### What the exercise asks
Extract each line holding the word "goal" from the entries.

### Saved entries
== Segment start ==

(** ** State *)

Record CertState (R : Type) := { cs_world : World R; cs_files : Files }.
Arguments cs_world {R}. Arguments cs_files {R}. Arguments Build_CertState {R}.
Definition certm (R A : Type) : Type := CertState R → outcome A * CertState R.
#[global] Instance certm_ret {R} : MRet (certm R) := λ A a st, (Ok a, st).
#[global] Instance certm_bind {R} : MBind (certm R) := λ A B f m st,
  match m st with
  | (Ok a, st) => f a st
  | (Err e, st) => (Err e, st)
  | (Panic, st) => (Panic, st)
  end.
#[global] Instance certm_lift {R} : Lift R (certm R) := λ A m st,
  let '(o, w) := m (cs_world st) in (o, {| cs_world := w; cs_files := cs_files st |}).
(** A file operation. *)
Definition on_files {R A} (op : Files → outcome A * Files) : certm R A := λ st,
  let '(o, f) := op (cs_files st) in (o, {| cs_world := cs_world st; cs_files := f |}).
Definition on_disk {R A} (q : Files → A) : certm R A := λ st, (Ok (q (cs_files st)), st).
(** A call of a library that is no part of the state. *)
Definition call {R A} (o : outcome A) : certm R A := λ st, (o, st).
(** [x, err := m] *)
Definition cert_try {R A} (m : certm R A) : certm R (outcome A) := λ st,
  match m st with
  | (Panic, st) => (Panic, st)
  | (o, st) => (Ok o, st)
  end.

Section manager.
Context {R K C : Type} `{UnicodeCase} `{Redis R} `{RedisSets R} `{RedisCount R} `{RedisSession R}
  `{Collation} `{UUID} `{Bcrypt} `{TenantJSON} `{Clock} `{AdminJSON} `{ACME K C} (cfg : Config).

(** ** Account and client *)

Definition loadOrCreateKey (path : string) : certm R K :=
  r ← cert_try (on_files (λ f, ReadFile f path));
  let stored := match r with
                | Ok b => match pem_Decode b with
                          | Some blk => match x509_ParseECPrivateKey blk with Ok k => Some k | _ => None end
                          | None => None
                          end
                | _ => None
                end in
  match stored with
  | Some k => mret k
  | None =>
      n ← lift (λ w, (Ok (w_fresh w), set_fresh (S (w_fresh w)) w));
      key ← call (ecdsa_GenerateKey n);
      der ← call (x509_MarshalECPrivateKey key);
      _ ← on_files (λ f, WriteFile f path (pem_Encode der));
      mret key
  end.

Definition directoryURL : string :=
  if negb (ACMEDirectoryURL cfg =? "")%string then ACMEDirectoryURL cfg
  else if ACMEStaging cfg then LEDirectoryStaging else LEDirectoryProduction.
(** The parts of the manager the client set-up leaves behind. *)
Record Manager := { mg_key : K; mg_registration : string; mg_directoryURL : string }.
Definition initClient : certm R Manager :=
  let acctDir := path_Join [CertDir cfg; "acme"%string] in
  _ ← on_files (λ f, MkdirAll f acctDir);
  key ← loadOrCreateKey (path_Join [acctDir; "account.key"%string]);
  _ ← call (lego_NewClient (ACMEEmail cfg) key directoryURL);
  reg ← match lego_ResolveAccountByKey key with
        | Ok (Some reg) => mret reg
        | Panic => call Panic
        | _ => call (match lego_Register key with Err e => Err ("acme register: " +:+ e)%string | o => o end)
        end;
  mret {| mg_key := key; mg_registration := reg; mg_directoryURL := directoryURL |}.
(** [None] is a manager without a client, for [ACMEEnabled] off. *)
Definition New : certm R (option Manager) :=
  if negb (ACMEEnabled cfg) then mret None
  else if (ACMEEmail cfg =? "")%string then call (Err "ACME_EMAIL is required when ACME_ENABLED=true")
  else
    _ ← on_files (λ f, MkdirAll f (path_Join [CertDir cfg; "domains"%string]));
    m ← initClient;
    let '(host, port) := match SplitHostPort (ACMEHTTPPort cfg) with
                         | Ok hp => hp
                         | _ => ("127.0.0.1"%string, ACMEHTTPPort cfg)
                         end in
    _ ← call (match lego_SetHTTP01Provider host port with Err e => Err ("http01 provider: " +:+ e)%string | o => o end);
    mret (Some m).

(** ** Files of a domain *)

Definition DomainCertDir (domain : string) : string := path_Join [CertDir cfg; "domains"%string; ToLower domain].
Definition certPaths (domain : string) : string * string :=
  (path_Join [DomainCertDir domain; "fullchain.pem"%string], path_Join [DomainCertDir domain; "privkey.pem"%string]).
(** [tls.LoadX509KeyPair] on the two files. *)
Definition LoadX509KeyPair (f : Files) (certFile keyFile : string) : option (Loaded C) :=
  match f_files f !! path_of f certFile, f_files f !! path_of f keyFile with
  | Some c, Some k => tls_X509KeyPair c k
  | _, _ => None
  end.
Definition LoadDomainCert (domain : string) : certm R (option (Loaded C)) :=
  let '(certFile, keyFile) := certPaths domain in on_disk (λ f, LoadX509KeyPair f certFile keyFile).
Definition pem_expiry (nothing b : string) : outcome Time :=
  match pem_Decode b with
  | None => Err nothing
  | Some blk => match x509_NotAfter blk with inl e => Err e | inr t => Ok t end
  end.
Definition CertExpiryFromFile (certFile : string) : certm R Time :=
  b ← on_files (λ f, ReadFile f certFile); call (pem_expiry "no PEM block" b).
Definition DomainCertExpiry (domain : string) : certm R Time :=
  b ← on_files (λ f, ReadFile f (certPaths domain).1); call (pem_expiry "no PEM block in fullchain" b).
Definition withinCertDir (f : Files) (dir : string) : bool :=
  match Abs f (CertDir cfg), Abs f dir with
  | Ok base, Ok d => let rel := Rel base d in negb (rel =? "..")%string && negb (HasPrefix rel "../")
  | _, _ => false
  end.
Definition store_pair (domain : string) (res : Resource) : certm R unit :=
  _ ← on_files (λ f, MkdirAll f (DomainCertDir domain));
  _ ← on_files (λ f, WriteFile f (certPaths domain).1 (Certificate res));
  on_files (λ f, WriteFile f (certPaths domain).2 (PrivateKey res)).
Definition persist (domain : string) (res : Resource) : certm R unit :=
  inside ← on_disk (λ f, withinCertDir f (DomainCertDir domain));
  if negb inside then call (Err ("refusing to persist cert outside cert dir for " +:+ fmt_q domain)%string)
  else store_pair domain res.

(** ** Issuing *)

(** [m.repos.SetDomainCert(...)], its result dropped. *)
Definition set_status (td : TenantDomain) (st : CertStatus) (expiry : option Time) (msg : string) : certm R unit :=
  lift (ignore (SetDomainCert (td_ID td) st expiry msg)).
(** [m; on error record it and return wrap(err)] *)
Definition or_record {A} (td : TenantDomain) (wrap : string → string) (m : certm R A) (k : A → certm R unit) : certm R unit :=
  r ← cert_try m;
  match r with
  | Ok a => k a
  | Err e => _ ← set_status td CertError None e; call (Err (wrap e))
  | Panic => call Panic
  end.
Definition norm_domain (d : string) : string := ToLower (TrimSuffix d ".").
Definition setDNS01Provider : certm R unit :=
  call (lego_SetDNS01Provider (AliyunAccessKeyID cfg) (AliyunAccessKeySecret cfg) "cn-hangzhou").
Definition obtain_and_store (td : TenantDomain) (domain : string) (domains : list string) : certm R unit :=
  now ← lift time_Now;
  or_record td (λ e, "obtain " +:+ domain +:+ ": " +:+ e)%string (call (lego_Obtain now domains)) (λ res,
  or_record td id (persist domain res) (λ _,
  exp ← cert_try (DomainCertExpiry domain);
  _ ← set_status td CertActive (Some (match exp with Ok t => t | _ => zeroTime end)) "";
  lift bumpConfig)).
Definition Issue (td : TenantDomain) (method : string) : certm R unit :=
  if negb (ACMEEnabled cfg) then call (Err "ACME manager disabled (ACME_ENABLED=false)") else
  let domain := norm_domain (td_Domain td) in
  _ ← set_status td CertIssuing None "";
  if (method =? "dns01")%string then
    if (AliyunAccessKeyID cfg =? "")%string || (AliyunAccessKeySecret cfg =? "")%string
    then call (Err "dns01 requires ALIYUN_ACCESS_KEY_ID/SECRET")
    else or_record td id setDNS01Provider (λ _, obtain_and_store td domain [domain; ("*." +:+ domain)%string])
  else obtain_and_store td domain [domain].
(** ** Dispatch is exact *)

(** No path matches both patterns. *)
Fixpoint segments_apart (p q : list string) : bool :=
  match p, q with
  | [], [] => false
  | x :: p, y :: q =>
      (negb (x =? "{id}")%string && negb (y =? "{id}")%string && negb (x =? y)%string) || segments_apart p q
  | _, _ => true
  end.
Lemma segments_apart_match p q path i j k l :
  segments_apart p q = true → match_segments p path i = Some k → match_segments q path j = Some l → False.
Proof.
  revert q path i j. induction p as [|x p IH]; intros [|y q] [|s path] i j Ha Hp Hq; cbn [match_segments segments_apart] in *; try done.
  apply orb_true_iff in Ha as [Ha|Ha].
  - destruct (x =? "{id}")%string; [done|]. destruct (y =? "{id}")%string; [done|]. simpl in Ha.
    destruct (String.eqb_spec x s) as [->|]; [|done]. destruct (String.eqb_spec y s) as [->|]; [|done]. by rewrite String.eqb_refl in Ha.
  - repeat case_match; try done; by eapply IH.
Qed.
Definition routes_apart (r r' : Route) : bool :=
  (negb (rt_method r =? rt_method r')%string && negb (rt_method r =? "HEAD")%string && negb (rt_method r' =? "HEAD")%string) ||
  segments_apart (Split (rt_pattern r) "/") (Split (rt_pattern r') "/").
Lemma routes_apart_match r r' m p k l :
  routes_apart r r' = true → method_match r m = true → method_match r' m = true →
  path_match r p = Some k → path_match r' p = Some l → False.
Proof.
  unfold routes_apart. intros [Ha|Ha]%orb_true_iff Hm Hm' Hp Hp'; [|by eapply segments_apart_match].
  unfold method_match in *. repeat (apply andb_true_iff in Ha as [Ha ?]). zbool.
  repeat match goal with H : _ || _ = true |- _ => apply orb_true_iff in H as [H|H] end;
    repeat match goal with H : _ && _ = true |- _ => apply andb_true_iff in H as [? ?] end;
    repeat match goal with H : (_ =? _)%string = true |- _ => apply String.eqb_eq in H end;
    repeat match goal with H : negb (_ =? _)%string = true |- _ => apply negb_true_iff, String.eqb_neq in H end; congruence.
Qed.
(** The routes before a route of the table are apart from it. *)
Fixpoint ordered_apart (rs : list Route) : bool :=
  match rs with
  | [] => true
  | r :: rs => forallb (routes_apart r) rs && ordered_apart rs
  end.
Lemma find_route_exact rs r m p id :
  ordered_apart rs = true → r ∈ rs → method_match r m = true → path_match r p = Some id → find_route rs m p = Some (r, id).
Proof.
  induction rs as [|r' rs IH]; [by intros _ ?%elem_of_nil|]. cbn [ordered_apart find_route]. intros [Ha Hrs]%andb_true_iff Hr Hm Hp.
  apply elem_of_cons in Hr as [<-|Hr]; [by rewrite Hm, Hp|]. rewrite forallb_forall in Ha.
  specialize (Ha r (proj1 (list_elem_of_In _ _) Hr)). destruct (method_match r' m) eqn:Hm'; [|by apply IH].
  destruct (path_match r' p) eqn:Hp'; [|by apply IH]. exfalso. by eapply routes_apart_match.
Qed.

== Segment end ==

### Written solution
  repeat match goal with H : _ || _ = true |- _ => apply orb_true_iff in H as [H|H] end;
    repeat match goal with H : _ && _ = true |- _ => apply andb_true_iff in H as [? ?] end;
    repeat match goal with H : (_ =? _)%string = true |- _ => apply String.eqb_eq in H end;
    repeat match goal with H : negb (_ =? _)%string = true |- _ => apply negb_true_iff, String.eqb_neq in H end; congruence.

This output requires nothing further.